#### Problem to solve:
Your task is to transcribe the entries exactly.

[Extracted records]
Lemma strided_loops_cover_once_witness :
  grid_cells 3 2 example.nblks example.nthrs ≡ₚ all_cells 3 2
  ∧ ∃ ws,
      run_grid
        (SDDMMKernel 32 4 functor.Mul false false example.coo
           example.ufeat example.vfeat nullptr 2 2 3 1 nullptr nullptr 2 2 2)
        example.nblks example.nthrs = Some ws
      ∧ NoDup ws.*1.
Proof.
  destruct (strided_loops_cover_once 32 4 functor.Mul false false
              example.coo example.ufeat example.vfeat nullptr 2 2 3 1
              nullptr nullptr 2 2 2 example.nblks example.nthrs
              example_launch_ok example_endpoints_ok example_cells_ok
              example_rows_exact example_rows_distinct)
    as (Hcover & _ & (ws & Hrun & _ & Hnd & _) & _).
  split; [exact Hcover|]. exists ws. split; [exact Hrun | exact Hnd].
Defined.

(** ** C6: the output row of an edge *)

(** C6.  The stores of edge [e] go to output row [eid], which is
    [edge_map[e]] when an edge map is supplied ([UseIdx]) and [e] itself
    otherwise, in both kernels; with [edge_map = [2,0,1]] the result of edge
    0 is stored in row 2 (cells [2 * out_len] to [3 * out_len - 1]), not in
    row 0. *)
Theorem output_row_follows_edge_map (iw : Z) (fuel : nat) {DType : Type}
    (op : BinaryOp DType) (UseBcast UseIdx : bool) (enc : encoding)
    (ufeat vfeat : ptr DType) (edge_map : ptr Z) (N M E reduce_size : Z)
    (ubcast_off vbcast_off : ptr Z) (ufeat_len vfeat_len out_len : Z)
    (gridDim blockDim : dim3.t) :
  let resolve := endpoints iw fuel UseIdx enc edge_map N in
  let cellf := cell_of iw op UseBcast ufeat vfeat reduce_size
                 ubcast_off vbcast_off ufeat_len vfeat_len out_len in
  launch_ok iw (tx_bits enc) fuel E out_len gridDim blockDim →
  (∀ e, 0 ≤ e < E → is_Some (resolve e)) →
  (∀ e p r, 0 ≤ e < E → 0 ≤ p < out_len → resolve e = Some r →
     is_Some (cellf r p)) →
  (∀ e src dst eid, 0 ≤ e < E → resolve e = Some (src, dst, eid) →
     fits 64 (eid * out_len)) →
  ∃ ws,
    run_grid
      (SDDMMKernel iw fuel op UseBcast UseIdx enc ufeat vfeat edge_map
         N M E reduce_size ubcast_off vbcast_off ufeat_len vfeat_len out_len)
      gridDim blockDim = Some ws
    ∧ ∀ e p, 0 ≤ e < E → 0 ≤ p < out_len →
        ∃ eid val,
          (if UseIdx then _ldg (edge_map +ₚ e) = Some eid else eid = e)
          ∧ cell_stores resolve cellf (e, p) = [(eid * out_len + p, val)]
          ∧ (eid * out_len + p, val) ∈ ws
          ∧ (UseIdx = true → edge_map = ptr_to [2; 0; 1] → e = 0 →
             eid = 2 ∧ 2 * out_len ≤ eid * out_len + p < 3 * out_len).
Proof.
  intros resolve cellf ok Hend Hcell Hexact.
  eexists. split; [by apply SDDMM_grid|].
  intros e p He Hp.
  edestruct cell_stores_shape
    as (src & dst & eid & la & ra & val & Hr & _ & _ & _ & Hst);
    [exact Hend | exact Hcell | exact He | exact Hp |].
  rewrite (wrap_small 64 (eid * _)) in Hst by (lia || by eapply Hexact).
  pose proof (endpoints_eid _ _ _ _ _ _ _ _ _ _ Hr) as Heid.
  exists eid, val. split; [|split; [done|split]].
  - destruct UseIdx; [done|]. by simplify_eq.
  - rewrite SDDMM_stores_perm by done.
    eapply elem_of_SDDMM_stores; [exact Hend | exact Hcell |].
    by exists e, p.
  - intros -> -> ->. vm_compute in Heid. simplify_eq. lia.
Qed.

#### Response for this exercise:
Lemma strided_loops_cover_once_witness :
  grid_cells 3 2 example.nblks example.nthrs ≡ₚ all_cells 3 2
  ∧ ∃ ws,
      run_grid
        (SDDMMKernel 32 4 functor.Mul false false example.coo
           example.ufeat example.vfeat nullptr 2 2 3 1 nullptr nullptr 2 2 2)
        example.nblks example.nthrs = Some ws
      ∧ NoDup ws.*1.
Proof.
  destruct (strided_loops_cover_once 32 4 functor.Mul false false
              example.coo example.ufeat example.vfeat nullptr 2 2 3 1
              nullptr nullptr 2 2 2 example.nblks example.nthrs
              example_launch_ok example_endpoints_ok example_cells_ok
              example_rows_exact example_rows_distinct)
    as (Hcover & _ & (ws & Hrun & _ & Hnd & _) & _).
  split; [exact Hcover|]. exists ws. split; [exact Hrun | exact Hnd].
Defined.

(** ** C6: the output row of an edge *)

(** C6.  The stores of edge [e] go to output row [eid], which is
    [edge_map[e]] when an edge map is supplied ([UseIdx]) and [e] itself
    otherwise, in both kernels; with [edge_map = [2,0,1]] the result of edge
    0 is stored in row 2 (cells [2 * out_len] to [3 * out_len - 1]), not in
    row 0. *)
Theorem output_row_follows_edge_map (iw : Z) (fuel : nat) {DType : Type}
    (op : BinaryOp DType) (UseBcast UseIdx : bool) (enc : encoding)
    (ufeat vfeat : ptr DType) (edge_map : ptr Z) (N M E reduce_size : Z)
    (ubcast_off vbcast_off : ptr Z) (ufeat_len vfeat_len out_len : Z)
    (gridDim blockDim : dim3.t) :
  let resolve := endpoints iw fuel UseIdx enc edge_map N in
  let cellf := cell_of iw op UseBcast ufeat vfeat reduce_size
                 ubcast_off vbcast_off ufeat_len vfeat_len out_len in
  launch_ok iw (tx_bits enc) fuel E out_len gridDim blockDim →
  (∀ e, 0 ≤ e < E → is_Some (resolve e)) →
  (∀ e p r, 0 ≤ e < E → 0 ≤ p < out_len → resolve e = Some r →
     is_Some (cellf r p)) →
  (∀ e src dst eid, 0 ≤ e < E → resolve e = Some (src, dst, eid) →
     fits 64 (eid * out_len)) →
  ∃ ws,
    run_grid
      (SDDMMKernel iw fuel op UseBcast UseIdx enc ufeat vfeat edge_map
         N M E reduce_size ubcast_off vbcast_off ufeat_len vfeat_len out_len)
      gridDim blockDim = Some ws
    ∧ ∀ e p, 0 ≤ e < E → 0 ≤ p < out_len →
        ∃ eid val,
          (if UseIdx then _ldg (edge_map +ₚ e) = Some eid else eid = e)
          ∧ cell_stores resolve cellf (e, p) = [(eid * out_len + p, val)]
          ∧ (eid * out_len + p, val) ∈ ws
          ∧ (UseIdx = true → edge_map = ptr_to [2; 0; 1] → e = 0 →
             eid = 2 ∧ 2 * out_len ≤ eid * out_len + p < 3 * out_len).
Proof.
  intros resolve cellf ok Hend Hcell Hexact.
  eexists. split; [by apply SDDMM_grid|].
  intros e p He Hp.
  edestruct cell_stores_shape
    as (src & dst & eid & la & ra & val & Hr & _ & _ & _ & Hst);
    [exact Hend | exact Hcell | exact He | exact Hp |].
  rewrite (wrap_small 64 (eid * _)) in Hst by (lia || by eapply Hexact).
  pose proof (endpoints_eid _ _ _ _ _ _ _ _ _ _ Hr) as Heid.
  exists eid, val. split; [|split; [done|split]].
  - destruct UseIdx; [done|]. by simplify_eq.
  - rewrite SDDMM_stores_perm by done.
    eapply elem_of_SDDMM_stores; [exact Hend | exact Hcell |].
    by exists e, p.
  - intros -> -> ->. vm_compute in Heid. simplify_eq. lia.
Qed.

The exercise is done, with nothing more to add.